Phishing is a form of online identity theft in which the “attackers try to trick consumers into divulging sensitive personal information." [1] The primary technique used usually involves a fraudulent e-mail which contains a hyperlink that redirects the user to an illegitimate version of a website. Once there, the user is prompted to enter confidential information such as usernames and passwords. Once this information is submitted by the user, the information becomes successfully “phished.”

The first documented case of phishing occurred on January 2, 1996 at the alt.online-service.america-online Usernet newsgroup. [2] The word “phishing” itself comes from the analogy that cyber criminals used malicious e-mails to “phish” for passwords and financial data from a sea of Internet users. The use of “ph” in the word is mainly attributed to popular hacker naming conventions such as “phreaking” (term for the hacking of telephone systems). [2]

Contents

1. Phishing Techniques

1.1. Trojans and Worms

1.2. Spyware

1.3. Deceit

2. Phishing Targets and the Aftermath

3. Anti-Phishing

3.1. Best Practices - Corporate Businesses

3.2. Best Practices - Consumers

4. References

5. See also

Phishing Techniques

There are three principal methods of approach when conducting a phishing attack. [3] The attacker can try to install Trojan software on the victim’s computer, use deceit to convince the victim to follow certain instructions or use Spyware to intercept legitimate communications between the victim and a legitimate website. Regardless of which method is employed by the attacker, the end to end transaction of a phishing attack is as follows:

· The attacker obtains e-mail addresses of potential victims via semi-guessing or extracts them from an online directory [4]

· The attacker creates an e-mail which appears to be legitimate and sends it to the intended victims

· Depending on which method of phishing is used, the recipient of the e-mail may open a malicious attachment, complete a web-form or visit a fraudulent web site.

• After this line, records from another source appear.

(** * Reinforced-concrete beam and column engine: model and checked properties

    A shallow embedding of the numeric engine of the application:
    - [BeamSolver]    the finite-element beam solver ([solveLinear], [solveBeam]);
    - [Calculations]  the design engine ([getRhoMin], [calculateBeam] with its
                      inner [calculateReinforcement], [calculateColumn] with its
                      inner [calcSecondOrder] and [getOmega]);
    - [BeamEditor]    the scale and the drag arithmetic of the beam editor.

    Representation choices.
    - A JavaScript [number] is modelled by a real number.  The source computes
      with IEEE doubles; the model agrees with it up to rounding wherever no
      division by zero, square root of a negative number or overflow occurs.
      Statements that depend on a quotient carry the hypotheses that keep the
      divisor away from zero.
    - [Math.sqrt], [Math.PI], [Math.sin] and [Math.cos] are their real
      counterparts, and [Math.pow(x, 2 / 3)] is [Rpower], which is the same
      power for a positive [x].
    - Results of [Math.ceil], [Math.floor] and [Math.round] are integers ([Z]).
    - A template literal is kept as the list of its pieces: literal text,
      interpolated numbers ([Num], the runtime's [ToString]) and numbers
      printed by [toFixed] ([Fixed]).
    - Arrays are lists; [memory] and [messages], the two arrays the inner
      helpers push to, are threaded explicitly. *)

From Stdlib Require Import Reals Lra Lia ZArith List String Bool Sorted.
Import ListNotations.

Open Scope R_scope.

(** ** JavaScript values *)

Module Js.

(** Comparisons of numbers, as booleans. *)
Definition ltb (x y : R) : bool := if Rlt_dec x y then true else false.
Definition leb (x y : R) : bool := if Rle_dec x y then true else false.
Definition gtb (x y : R) : bool := ltb y x.
Definition geb (x y : R) : bool := leb y x.
Definition eqb (x y : R) : bool := if Req_dec_T x y then true else false.

(** [Math.ceil], [Math.floor], [Math.round] (halves go up). *)
Definition ceil (x : R) : Z := Zceil x.
Definition floor (x : R) : Z := Zfloor x.
Definition round (x : R) : Z := Zfloor (x + / 2).

(** [Math.pow(x, 2)]. *)
Definition sq (x : R) : R := x * x.

(** Pieces of a template literal. *)
Inductive piece : Type :=
| Lit (s : string)
| Num (x : R)
| Fixed (x : R) (digits : nat).

Definition text : Type := list piece.

(** The line feed of the source's ["\n"]. *)
Definition nl : piece := Lit (String (Ascii.ascii_of_nat 10) EmptyString).

(** Arrays of numbers: read, update and accumulate at an index. *)
Definition get (v : list R) (i : nat) : R := nth i v 0.

Fixpoint upd {A : Type} (v : list A) (i : nat) (f : A -> A) : list A :=
  match v, i with
  | [], _ => []
  | a :: t, O => f a :: t
  | a :: t, S j => a :: upd t j f
  end.

Definition vadd (v : list R) (i : nat) (x : R) : list R :=
  upd v i (fun a => a + x).

Definition vsub (v : list R) (i : nat) (x : R) : list R :=
  upd v i (fun a => a - x).

Definition mget (M : list (list R)) (r c : nat) : R := get (nth r M []) c.

Definition madd (M : list (list R)) (r c : nat) (x : R) : list (list R) :=
  upd M r (fun row => vadd row c x).

(** [Array.prototype.findIndex]; [None] is the source's [-1]. *)
Fixpoint findIndexFrom {A : Type} (p : A -> bool) (l : list A) (i : nat)
  : option nat :=
  match l with
  | [] => None
  | a :: t => if p a then Some i else findIndexFrom p t (S i)
  end.

Definition findIndex {A : Type} (p : A -> bool) (l : list A) : option nat :=
  findIndexFrom p l 0.

End Js.

Import Js.

(** ** The data model ([types.ts]) *)

Inductive SteelType : Type := CA25 | CA50 | CA60.

Definition steelName (s : SteelType) : string :=
  match s with
  | CA25 => "CA-25"
  | CA50 => "CA-50"
  | CA60 => "CA-60"
  end.

Inductive SupportCondition : Type :=
| PINNED_PINNED | FIXED_FREE | FIXED_PINNED | FIXED_FIXED.

Definition conditionName (c : SupportCondition) : string :=
  match c with
  | PINNED_PINNED => "Bi-articulado"
  | FIXED_FREE => "Engastado-Livre"
  | FIXED_PINNED => "Engastado-Articulado"
  | FIXED_FIXED => "Bi-engastado"
  end.

Inductive SupportType : Type := roller | pin | fixed.

Definition isFixed (t : SupportType) : bool :=
  match t with fixed => true | _ => false end.

Definition BAR_DIAMETERS : list R := [6.3; 8.0; 10.0; 12.5; 16.0; 20.0; 25.0].

Record PointLoad : Type := mkPointLoad {
  pl_id : string;
  pl_position : R;
  pl_magnitude : R
}.

Record DistributedLoad : Type := mkDistributedLoad {
  dl_id : string;
  dl_start : R;
  dl_end : R;
  dl_magnitude : R;
  dl_startMagnitude : R;
  dl_endMagnitude : R
}.

Record Support : Type := mkSupport {
  sup_id : string;
  sup_position : R;
  sup_type : SupportType
}.

Inductive HookAngle : Type := Hook90 | Hook135.

Record BeamInput : Type := mkBeamInput {
  span : R;
  supports : list Support;
  pointLoads : list PointLoad;
  distributedLoads : list DistributedLoad;
  width : R;
  height : R;
  fck : R;
  steelType : SteelType;
  fyk : R;
  concreteCover : R;
  longitudinalBarDiameter : R;
  topBarDiameter : R;
  stirrupDiameter : R;
  stirrupSpacing : R;
  stirrupHookAngle : HookAngle;
  layers : Z
}.

Record ColumnInput : Type := mkColumnInput {
  c_height : R;
  c_axialLoad : R;
  c_widthX : R;
  c_widthY : R;
  c_fck : R;
  c_steelType : SteelType;
  c_fyk : R;
  c_supportCondition : SupportCondition;
  c_longitudinalBarDiameter : R;
  c_stirrupDiameter : R;
  c_stirrupSpacing : R
}.

Record CrossSectionDetails : Type := mkCrossSection {
  cs_width : R;
  cs_height : R;
  cs_cover : R;
  cs_stirrupDiameter : R;
  cs_stirrupSpacing : R;
  cs_stirrupHookAngle : HookAngle;
  cs_bottomBarDiameter : R;
  cs_topBarDiameter : R;
  cs_bottomLayers : list R;
  cs_topLayers : list R;
  cs_leftLayers : option (list R);
  cs_rightLayers : option (list R);
  cs_stirrupLegs : R
}.

Record ReinforcementOption : Type := mkOption {
  ro_diameter : R;
  ro_count : Z;
  ro_area : R;
  ro_layers : Z;
  ro_valid : bool
}.

Record Metric : Type := mkMetric {
  m_label : string;
  m_value : piece;
  m_unit : string;
  m_description : option text
}.

(** One sample of a diagram: abscissa and ordinate as the source stores them. *)
Record Sample : Type := mkSample {
  sm_x : piece;
  sm_y : piece
}.

Record CalculationResult : Type := mkResult {
  isValid : bool;
  messages : list text;
  calculationMemory : list text;
  metrics : list Metric;
  chartDataMoment : option (list Sample);
  chartDataNormal : option (list Sample);
  chartDataBuckling : option (list Sample);
  chartDataShear : option (list Sample);
  chartDataDeflection : option (list Sample);
  crossSection : option CrossSectionDetails;
  alternativeReinforcement : option (list ReinforcementOption)
}.

(** ** The finite-element beam solver ([beamSolver.ts]) *)

Module BeamSolver.
(** * VoiceForge: the live-session hook [useGeminiLive]

    A shallow embedding of [hooks/useGeminiLive] (connection life cycle,
    playback scheduler, interruption handling, live parameter update) and of
    the enum and config types of [types.ts]. The helpers of [utils/audio]
    (PCM encoding and decoding, the two sample rates) enter only through
    their results.

    Conventions of the embedding.
    - JavaScript numbers that carry time, speed or volume are rationals
      ([Q]); rounding of doubles is not represented.
    - Browser objects live in heaps (lists); an object's identity is its
      index, a React ref holds such an index (or [None] for [null]).
    - Every [async] function and every callback runs to completion as one
      step; what other callbacks could do while one of them is suspended at
      an [await] is not represented, except for [disconnect], which is
      also given [await] by [await] so that overlapping calls can be
      stated.
    - The code runs in a small state-and-exception monad [Js]: an exception
      keeps the effects performed before it was thrown. *)

From Stdlib Require Import List String Bool Arith Lia QArith Lqa.
Import ListNotations.

(** ** types.ts *)

Inductive ConnectionState : Type :=
| DISCONNECTED
| CONNECTING
| CONNECTED
| ERROR.

Definition ConnectionState_eqb (a b : ConnectionState) : bool :=
  match a, b with
  | DISCONNECTED, DISCONNECTED => true
  | CONNECTING, CONNECTING => true
  | CONNECTED, CONNECTED => true
  | ERROR, ERROR => true
  | _, _ => false
  end.

Record VoiceConfig : Type := {
  voiceName : string;
  speed : Q;
  pitch : Q;
  tone : string;
  systemInstruction : string;
  activeClonedVoiceId : option string
}.

(** ** JavaScript values the hook looks at *)

(** A thrown value: an [Error] instance with its [message], or anything else
    with the text [String(err)] gives for it. *)
Inductive JsValue : Type :=
| JsError (message : string)
| JsOther (text : string).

· The attacker obtains the victim’s confidential information and conducts some form of criminal activity with it.

There are various ways an attacker can accomplish the tasks listed above. An illustrated version (depicted in Figure 1) of a typical attack tree shows the steps which are executed by the attacker and victim during a successful phishing attack. The “start” of the attack is at the top of the figure and traverses down. The arrows are actions conducted by both the attacker and victim and are correspondingly labeled. Each rectangle contains the resource or condition that the attacker is trying to achieve. [3] If the attack is successfully conducted, then the last arrow traversal goes to the rectangle labeled “Attacker gains sensitive user information.” Otherwise (ie: attack fails), the arrow goes to the rectangle labeled “Attack fails” on its last traversal.

Trojans and Worms

Attackers may choose to use Trojan software or a worm for phishing. Both methods revolve around sending an apparently innocuous e-mail attachment (such as a screensaver or greeting card). However, the attachment is actually an executable program which captures sensitive information being sent between the victim’s computer and a legitimate website. [4] Please refer to Figure 2 for a visual depiction of how this attack takes place and for a summary of possible countermeasures.

Spyware

Spyware which has been installed by a previous worm, Trojan attack or installation of another program can be invoked when the user visits a legitimate website. Typical programs log key strokes, intercept network communications or capture entire files. [5] This information is then sent to the attacker for further analysis and exploitation. Please refer to Figure 3 for a visual depiction of how this attack takes place and for a summary of possible countermeasures.

Deceit

This is the most common method of approach adopted by attackers. The attacker simply sends a fraudulent e-mail to the intended victim and hopes that the recipient clicks on the embedded hyperlink. Once clicked, the user is redirected to a spoofed website where confidential information is released to the attacker. Since many users are becoming more aware of this phishing technique, attackers are simply relying on the law of large numbers to ensure that some of the e-mail recipients become victims. Please refer to Figure 4 for a visual depiction of how this attack takes place and for a summary of possible countermeasures.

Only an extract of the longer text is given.